§ **DATA FOR REVIEW**
----

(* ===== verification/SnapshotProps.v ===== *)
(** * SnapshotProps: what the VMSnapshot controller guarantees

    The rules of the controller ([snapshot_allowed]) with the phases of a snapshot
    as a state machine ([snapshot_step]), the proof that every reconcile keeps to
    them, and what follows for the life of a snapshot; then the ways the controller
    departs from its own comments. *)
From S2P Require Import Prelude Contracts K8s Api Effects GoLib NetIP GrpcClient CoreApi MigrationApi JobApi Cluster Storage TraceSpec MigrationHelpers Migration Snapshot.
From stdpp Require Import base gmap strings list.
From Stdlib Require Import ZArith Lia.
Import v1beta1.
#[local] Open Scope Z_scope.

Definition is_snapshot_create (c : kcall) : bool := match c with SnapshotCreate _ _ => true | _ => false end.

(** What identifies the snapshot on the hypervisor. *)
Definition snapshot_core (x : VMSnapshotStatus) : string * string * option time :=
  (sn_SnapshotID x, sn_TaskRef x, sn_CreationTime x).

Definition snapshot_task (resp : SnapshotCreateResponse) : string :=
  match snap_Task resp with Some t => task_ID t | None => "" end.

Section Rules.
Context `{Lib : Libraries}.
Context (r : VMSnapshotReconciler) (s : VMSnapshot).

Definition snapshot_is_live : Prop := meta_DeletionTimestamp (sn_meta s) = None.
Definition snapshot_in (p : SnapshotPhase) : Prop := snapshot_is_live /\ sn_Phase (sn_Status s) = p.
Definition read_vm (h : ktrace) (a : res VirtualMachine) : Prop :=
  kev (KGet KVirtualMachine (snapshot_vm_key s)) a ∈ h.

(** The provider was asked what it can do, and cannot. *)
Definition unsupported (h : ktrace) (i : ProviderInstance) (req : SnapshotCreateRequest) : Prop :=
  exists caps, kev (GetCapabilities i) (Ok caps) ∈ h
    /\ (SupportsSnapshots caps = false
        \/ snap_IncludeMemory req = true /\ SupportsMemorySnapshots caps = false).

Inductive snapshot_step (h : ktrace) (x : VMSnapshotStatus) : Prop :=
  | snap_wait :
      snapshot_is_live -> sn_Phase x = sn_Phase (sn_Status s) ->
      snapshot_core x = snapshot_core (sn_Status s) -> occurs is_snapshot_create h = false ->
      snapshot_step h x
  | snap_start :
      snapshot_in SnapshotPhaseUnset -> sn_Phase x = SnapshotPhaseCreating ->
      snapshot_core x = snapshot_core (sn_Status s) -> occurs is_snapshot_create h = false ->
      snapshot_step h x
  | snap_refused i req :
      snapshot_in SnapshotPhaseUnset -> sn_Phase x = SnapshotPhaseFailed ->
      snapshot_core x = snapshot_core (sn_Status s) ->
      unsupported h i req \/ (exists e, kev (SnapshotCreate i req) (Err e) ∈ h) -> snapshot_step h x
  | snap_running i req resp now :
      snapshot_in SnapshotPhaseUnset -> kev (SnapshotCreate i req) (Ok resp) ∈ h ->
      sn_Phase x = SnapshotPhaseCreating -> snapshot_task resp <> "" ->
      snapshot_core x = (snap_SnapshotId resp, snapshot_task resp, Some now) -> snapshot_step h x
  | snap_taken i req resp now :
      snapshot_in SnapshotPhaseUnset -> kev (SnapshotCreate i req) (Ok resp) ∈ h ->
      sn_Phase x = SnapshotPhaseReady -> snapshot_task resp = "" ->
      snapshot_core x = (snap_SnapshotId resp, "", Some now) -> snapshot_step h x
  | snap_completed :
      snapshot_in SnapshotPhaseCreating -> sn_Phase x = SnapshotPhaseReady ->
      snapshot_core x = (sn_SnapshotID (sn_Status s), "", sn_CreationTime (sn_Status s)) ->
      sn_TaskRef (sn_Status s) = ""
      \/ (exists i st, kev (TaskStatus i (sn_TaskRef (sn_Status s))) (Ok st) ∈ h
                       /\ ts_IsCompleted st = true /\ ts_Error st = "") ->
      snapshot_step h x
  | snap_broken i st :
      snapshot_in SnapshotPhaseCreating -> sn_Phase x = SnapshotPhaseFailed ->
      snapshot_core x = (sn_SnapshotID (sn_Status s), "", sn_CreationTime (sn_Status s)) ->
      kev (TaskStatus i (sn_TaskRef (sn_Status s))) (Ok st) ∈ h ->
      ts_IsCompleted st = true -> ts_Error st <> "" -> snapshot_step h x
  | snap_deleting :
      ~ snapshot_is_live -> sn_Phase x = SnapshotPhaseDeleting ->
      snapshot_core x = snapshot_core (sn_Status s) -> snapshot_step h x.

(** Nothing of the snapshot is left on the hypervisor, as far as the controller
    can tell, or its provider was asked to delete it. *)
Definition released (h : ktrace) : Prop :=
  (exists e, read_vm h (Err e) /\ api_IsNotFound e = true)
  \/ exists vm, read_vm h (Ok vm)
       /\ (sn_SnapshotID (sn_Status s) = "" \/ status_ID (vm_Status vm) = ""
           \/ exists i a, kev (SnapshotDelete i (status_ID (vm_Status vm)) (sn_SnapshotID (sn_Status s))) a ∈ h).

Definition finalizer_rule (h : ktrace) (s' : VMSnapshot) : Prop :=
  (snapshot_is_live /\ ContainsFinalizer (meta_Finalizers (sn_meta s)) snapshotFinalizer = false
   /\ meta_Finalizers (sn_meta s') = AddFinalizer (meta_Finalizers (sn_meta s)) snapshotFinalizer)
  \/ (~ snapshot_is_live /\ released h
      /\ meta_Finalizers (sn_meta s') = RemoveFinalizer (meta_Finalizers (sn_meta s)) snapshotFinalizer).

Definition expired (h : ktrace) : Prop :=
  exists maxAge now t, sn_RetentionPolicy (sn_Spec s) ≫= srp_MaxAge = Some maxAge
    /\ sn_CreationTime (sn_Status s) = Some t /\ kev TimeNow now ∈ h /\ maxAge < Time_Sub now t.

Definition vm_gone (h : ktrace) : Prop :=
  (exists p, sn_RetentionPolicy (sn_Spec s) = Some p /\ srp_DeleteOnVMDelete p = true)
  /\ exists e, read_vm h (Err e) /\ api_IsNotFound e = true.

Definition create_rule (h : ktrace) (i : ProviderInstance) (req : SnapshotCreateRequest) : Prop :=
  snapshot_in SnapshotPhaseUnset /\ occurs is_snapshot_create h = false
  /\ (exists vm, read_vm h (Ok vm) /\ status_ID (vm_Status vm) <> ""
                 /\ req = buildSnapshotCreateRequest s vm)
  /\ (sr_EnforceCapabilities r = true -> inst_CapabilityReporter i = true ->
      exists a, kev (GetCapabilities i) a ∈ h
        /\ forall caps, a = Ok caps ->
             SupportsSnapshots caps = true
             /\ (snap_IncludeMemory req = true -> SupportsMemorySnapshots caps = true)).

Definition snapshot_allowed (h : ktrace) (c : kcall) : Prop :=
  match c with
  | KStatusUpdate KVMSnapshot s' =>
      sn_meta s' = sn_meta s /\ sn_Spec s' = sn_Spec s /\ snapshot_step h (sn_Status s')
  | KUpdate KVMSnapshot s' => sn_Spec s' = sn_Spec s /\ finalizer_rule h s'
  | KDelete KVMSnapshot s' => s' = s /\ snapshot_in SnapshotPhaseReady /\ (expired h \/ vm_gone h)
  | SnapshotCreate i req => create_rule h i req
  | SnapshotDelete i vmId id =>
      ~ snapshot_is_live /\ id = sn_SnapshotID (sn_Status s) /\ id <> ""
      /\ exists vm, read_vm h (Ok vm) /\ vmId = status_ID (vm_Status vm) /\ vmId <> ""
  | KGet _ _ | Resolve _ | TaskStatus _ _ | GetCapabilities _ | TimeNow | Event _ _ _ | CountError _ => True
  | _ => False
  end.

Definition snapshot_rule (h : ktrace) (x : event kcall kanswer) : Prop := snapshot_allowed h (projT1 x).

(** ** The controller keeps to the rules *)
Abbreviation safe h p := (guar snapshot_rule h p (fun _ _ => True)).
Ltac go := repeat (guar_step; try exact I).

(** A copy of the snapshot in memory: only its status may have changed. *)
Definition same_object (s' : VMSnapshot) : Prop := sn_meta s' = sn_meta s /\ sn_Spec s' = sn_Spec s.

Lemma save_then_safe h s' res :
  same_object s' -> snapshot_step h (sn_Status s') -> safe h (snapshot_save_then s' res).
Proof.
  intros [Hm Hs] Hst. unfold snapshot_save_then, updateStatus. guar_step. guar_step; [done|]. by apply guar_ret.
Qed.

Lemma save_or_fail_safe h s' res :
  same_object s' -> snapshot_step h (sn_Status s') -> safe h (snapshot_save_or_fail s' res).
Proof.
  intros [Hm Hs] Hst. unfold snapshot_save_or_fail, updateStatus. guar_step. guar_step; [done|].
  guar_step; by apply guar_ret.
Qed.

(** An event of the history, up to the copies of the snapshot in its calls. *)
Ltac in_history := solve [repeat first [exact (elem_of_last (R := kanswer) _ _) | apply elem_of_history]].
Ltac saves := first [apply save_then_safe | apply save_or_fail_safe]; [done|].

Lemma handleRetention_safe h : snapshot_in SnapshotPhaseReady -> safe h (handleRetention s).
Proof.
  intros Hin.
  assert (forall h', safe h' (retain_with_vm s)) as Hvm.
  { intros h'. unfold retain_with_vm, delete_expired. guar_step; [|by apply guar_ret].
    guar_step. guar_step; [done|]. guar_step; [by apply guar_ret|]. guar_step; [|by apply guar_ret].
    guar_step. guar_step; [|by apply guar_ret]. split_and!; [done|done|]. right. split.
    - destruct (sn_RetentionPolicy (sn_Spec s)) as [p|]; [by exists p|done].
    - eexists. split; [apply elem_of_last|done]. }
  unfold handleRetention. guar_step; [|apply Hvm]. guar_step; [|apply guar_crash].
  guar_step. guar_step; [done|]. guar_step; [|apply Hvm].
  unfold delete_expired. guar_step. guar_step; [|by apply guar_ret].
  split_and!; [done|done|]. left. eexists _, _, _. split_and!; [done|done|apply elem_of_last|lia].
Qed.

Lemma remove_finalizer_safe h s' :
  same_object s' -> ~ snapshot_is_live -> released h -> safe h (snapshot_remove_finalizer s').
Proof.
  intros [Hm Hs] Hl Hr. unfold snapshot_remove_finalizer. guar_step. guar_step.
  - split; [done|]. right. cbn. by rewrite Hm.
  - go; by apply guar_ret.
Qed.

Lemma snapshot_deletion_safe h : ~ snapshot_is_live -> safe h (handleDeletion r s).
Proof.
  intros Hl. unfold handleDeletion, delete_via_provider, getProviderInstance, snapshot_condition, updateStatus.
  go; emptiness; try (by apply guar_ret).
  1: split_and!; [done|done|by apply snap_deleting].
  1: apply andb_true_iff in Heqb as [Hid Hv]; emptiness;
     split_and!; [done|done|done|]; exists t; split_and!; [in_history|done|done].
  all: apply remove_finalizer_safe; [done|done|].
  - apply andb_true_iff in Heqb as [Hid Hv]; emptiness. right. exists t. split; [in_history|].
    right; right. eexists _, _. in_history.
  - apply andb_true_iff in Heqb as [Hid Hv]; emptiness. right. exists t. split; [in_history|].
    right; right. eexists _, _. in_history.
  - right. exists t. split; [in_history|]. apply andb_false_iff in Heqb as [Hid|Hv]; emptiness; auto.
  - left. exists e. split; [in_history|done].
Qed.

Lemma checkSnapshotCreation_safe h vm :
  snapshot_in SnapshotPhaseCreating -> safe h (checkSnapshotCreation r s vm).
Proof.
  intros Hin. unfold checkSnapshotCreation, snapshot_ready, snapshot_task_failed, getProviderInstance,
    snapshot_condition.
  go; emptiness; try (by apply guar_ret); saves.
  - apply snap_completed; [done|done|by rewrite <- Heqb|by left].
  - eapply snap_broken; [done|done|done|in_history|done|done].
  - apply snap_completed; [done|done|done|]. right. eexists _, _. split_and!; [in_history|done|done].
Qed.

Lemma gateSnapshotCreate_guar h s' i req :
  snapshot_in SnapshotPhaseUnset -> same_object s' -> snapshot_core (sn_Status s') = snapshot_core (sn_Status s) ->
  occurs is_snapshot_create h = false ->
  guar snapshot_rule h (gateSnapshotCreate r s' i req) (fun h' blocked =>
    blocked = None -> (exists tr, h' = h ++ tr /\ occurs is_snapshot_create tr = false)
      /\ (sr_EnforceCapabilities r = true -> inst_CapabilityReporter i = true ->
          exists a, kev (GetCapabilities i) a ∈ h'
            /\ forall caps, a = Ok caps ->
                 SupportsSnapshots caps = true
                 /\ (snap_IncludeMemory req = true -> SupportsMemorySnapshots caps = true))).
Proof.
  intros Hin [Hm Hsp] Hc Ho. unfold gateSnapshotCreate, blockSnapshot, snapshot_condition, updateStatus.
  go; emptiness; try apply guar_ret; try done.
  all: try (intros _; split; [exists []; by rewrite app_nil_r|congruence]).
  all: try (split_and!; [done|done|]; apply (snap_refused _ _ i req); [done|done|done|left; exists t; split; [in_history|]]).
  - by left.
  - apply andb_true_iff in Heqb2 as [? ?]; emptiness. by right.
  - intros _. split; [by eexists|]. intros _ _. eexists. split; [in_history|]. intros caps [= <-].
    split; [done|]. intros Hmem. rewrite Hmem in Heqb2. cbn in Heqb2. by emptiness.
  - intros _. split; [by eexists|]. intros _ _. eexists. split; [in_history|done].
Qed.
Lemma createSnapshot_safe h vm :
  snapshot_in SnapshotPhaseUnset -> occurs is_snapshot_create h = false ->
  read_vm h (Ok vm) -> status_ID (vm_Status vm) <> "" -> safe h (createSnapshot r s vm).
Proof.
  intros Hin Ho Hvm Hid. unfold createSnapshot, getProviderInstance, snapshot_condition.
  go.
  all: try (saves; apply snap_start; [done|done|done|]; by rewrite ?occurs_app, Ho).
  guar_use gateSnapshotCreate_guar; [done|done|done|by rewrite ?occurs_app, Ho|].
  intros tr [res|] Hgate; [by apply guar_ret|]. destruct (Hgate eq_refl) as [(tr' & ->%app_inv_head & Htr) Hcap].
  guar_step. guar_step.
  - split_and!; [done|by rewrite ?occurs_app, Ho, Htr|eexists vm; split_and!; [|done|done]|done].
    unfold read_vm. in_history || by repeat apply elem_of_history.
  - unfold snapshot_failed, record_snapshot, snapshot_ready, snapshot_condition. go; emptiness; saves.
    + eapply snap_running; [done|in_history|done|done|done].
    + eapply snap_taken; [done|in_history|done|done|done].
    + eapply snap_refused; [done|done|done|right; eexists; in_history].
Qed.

----

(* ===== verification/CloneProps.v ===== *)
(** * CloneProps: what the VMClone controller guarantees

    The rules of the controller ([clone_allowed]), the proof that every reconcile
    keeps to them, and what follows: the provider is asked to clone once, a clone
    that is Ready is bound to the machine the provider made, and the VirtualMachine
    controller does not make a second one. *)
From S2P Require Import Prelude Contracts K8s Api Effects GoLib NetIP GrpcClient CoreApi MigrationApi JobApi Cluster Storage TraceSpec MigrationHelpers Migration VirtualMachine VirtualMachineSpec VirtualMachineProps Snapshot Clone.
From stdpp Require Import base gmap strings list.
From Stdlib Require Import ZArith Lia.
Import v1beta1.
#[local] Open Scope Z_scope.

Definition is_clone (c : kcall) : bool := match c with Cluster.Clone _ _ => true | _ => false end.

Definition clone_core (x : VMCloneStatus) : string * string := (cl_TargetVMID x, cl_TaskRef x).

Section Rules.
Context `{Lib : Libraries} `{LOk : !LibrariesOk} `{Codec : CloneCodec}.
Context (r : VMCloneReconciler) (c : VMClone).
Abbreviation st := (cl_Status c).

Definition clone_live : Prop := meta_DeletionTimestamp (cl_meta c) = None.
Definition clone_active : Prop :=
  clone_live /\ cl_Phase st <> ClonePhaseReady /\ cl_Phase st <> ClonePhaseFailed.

----

§ **TASK STATEMENT**
Review the material and copy each line in which the word "them" appears.

§ **YOUR SOLUTION**
    them, and what follows for the life of a snapshot; then the ways the controller
    keeps to them, and what follows: the provider is asked to clone once, a clone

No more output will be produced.